Pull out each line of the records holding the string "Fulfilled".

Saved data entries:
········

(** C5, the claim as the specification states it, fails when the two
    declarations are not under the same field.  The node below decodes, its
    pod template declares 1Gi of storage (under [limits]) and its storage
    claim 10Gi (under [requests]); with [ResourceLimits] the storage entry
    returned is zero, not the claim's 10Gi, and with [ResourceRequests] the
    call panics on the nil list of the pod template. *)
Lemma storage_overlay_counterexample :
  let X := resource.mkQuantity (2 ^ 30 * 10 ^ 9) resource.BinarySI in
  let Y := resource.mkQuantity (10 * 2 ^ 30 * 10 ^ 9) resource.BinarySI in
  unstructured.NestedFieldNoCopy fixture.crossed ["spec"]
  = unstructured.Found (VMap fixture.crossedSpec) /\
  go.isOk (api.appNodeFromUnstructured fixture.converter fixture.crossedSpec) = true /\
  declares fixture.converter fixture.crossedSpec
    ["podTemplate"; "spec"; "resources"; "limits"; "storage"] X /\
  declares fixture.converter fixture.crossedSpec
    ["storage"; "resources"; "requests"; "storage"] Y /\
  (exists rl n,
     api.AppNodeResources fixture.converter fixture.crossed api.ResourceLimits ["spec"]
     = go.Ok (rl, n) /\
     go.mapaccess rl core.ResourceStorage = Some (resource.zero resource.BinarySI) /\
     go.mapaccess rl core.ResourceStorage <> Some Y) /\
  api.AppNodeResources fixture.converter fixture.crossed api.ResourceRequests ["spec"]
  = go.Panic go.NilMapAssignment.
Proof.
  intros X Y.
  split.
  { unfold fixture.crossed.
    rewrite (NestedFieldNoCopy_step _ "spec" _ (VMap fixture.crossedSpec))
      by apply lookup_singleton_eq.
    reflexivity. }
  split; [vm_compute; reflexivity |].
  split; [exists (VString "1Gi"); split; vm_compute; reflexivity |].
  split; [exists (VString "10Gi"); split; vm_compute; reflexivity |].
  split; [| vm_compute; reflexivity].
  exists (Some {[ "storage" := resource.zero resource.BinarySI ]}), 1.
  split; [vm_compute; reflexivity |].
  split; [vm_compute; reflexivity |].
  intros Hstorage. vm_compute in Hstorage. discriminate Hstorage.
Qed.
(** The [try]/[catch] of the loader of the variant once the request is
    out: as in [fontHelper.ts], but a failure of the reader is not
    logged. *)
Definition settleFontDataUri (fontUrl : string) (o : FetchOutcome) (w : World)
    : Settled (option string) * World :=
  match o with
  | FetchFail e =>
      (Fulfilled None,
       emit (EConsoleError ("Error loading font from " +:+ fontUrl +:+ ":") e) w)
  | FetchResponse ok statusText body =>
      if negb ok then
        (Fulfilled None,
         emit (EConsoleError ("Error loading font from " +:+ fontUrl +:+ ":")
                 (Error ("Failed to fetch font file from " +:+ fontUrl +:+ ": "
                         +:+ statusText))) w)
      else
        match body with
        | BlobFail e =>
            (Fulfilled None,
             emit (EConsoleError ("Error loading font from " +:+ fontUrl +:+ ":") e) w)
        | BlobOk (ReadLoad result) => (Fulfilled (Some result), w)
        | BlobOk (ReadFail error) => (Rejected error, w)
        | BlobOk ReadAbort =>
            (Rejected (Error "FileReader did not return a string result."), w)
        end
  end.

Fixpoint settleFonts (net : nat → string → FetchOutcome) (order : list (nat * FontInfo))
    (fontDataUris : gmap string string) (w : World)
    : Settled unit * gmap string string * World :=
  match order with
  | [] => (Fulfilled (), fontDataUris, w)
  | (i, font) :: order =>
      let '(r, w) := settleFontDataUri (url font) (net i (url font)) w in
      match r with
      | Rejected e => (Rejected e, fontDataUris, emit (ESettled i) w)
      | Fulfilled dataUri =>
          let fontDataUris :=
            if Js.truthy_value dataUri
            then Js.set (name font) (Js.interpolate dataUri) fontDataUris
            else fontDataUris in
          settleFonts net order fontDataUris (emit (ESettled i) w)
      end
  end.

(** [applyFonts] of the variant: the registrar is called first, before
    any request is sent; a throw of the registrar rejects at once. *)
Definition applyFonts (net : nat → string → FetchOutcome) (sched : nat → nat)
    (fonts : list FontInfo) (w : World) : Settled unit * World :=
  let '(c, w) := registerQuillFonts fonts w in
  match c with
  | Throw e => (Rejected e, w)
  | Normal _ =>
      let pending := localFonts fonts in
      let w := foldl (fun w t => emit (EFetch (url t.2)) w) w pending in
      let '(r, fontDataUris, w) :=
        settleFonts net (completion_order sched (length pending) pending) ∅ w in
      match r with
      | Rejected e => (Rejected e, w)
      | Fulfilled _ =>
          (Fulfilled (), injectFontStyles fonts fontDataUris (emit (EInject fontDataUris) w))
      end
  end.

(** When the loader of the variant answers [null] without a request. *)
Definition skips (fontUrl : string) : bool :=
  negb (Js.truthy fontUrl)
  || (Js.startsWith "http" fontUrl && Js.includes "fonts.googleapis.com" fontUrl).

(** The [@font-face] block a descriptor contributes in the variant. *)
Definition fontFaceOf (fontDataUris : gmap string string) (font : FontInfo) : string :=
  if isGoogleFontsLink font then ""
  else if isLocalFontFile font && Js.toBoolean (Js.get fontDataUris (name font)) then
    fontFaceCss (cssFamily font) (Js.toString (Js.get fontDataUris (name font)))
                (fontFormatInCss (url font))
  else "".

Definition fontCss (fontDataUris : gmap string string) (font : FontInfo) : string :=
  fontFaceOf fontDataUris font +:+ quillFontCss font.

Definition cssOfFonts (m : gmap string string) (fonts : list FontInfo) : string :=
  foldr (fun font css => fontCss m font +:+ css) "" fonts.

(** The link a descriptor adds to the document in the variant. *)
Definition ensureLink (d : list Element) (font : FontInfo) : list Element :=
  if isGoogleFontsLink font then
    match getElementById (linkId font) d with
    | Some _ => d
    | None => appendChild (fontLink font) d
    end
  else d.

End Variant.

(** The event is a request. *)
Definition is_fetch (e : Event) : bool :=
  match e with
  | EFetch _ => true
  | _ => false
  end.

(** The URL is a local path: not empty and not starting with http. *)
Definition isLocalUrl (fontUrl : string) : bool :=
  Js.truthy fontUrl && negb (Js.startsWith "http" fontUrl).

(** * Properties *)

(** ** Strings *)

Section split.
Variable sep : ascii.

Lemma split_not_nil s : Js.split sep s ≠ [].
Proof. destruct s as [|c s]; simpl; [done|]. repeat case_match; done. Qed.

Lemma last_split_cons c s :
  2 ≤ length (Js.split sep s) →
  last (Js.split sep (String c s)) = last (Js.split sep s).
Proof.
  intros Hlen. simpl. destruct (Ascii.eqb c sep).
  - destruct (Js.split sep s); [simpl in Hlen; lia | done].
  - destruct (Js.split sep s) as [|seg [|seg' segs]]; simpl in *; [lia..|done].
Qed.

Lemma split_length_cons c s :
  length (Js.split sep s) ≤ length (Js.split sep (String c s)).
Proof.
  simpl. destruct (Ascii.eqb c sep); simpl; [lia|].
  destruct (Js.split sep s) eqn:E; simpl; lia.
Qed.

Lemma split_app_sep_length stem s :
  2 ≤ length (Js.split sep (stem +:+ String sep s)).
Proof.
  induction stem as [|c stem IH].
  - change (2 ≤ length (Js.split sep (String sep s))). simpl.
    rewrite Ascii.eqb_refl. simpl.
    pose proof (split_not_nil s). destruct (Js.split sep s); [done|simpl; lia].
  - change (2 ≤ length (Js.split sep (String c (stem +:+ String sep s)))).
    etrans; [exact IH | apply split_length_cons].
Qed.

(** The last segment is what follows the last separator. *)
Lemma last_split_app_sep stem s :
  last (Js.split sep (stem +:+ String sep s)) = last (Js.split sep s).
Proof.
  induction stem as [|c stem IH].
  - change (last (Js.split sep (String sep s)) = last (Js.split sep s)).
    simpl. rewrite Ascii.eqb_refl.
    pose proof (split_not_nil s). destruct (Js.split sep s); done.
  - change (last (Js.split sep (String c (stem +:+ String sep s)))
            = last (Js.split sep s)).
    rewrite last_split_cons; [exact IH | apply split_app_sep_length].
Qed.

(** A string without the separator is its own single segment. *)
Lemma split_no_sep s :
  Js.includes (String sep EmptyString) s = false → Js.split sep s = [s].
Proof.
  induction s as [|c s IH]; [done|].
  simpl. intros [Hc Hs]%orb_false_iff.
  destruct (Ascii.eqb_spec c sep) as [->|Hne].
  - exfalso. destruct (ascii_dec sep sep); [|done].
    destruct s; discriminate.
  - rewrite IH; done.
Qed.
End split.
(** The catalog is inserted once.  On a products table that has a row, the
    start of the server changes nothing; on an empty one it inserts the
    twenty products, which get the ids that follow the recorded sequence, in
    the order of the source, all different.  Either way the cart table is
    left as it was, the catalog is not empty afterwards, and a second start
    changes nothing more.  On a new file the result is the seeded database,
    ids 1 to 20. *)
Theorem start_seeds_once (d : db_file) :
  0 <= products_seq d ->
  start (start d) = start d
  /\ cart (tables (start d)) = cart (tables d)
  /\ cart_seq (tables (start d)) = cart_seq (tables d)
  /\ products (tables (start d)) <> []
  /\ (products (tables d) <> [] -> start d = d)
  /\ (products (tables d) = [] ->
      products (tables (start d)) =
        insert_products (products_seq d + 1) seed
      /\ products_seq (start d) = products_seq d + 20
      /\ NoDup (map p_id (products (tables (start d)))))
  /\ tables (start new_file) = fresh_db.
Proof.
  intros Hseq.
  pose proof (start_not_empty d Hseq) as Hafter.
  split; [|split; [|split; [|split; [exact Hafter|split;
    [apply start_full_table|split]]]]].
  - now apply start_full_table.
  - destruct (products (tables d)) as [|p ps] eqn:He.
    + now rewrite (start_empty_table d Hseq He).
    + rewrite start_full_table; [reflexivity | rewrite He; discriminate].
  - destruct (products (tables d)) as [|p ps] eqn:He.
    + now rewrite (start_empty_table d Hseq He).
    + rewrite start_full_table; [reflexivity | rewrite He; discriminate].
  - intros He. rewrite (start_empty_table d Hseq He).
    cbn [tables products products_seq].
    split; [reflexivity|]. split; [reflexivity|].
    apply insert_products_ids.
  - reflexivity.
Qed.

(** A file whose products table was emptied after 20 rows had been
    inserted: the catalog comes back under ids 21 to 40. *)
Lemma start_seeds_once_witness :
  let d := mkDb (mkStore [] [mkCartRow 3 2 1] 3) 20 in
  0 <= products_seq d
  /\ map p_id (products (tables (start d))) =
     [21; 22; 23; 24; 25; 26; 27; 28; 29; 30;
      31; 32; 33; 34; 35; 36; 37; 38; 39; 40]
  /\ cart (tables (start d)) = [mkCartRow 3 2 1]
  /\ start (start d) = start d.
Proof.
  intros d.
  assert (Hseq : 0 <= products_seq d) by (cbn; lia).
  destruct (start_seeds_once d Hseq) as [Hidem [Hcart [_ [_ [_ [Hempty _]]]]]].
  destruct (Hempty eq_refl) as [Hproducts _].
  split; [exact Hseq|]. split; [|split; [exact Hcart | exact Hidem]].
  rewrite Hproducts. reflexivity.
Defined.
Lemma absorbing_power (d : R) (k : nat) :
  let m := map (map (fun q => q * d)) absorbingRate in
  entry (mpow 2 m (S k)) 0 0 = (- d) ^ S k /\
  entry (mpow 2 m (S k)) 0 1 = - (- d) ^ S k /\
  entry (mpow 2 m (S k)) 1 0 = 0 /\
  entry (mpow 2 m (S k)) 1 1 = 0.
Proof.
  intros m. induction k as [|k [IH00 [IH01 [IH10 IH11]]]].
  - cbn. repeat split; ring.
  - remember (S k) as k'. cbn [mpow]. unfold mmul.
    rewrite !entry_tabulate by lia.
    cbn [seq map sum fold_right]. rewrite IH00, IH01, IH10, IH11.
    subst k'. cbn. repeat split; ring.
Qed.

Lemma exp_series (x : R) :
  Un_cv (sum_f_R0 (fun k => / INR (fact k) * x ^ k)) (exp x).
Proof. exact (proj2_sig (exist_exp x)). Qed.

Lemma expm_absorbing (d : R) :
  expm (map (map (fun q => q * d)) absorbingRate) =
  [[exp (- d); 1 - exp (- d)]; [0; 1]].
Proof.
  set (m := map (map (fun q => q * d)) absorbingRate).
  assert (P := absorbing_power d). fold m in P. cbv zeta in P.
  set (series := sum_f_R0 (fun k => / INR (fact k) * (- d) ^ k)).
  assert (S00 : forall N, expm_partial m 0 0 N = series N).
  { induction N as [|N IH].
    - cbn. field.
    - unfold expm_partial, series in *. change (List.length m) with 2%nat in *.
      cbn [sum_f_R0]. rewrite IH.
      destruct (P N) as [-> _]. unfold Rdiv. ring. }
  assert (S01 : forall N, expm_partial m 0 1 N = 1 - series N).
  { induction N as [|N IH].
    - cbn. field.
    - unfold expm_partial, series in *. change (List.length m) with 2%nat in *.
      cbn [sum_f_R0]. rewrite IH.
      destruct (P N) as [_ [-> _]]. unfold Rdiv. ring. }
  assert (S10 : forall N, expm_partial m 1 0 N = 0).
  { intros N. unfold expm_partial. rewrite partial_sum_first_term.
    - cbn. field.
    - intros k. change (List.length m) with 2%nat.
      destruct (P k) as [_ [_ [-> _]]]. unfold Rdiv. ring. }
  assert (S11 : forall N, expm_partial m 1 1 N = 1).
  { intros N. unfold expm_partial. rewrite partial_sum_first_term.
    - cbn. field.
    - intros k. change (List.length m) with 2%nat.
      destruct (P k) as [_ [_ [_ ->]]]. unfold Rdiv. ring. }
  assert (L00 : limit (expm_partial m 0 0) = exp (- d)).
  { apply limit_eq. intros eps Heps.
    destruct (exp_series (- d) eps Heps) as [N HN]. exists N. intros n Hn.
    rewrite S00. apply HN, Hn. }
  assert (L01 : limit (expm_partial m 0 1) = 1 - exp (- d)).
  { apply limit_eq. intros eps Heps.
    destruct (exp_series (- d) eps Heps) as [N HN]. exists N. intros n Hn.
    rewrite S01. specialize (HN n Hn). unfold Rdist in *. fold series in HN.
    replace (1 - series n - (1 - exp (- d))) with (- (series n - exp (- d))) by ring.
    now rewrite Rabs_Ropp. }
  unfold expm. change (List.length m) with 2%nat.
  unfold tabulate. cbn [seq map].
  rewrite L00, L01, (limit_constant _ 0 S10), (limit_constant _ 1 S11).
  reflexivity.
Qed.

········

◆ Answer space:
      (Fulfilled None,
        (Fulfilled None,
            (Fulfilled None,
        | BlobOk (ReadLoad result) => (Fulfilled (Some result), w)
  | [] => (Fulfilled (), fontDataUris, w)
      | Fulfilled dataUri =>
      | Fulfilled _ =>
          (Fulfilled (), injectFontStyles fonts fontDataUris (emit (EInject fontDataUris) w))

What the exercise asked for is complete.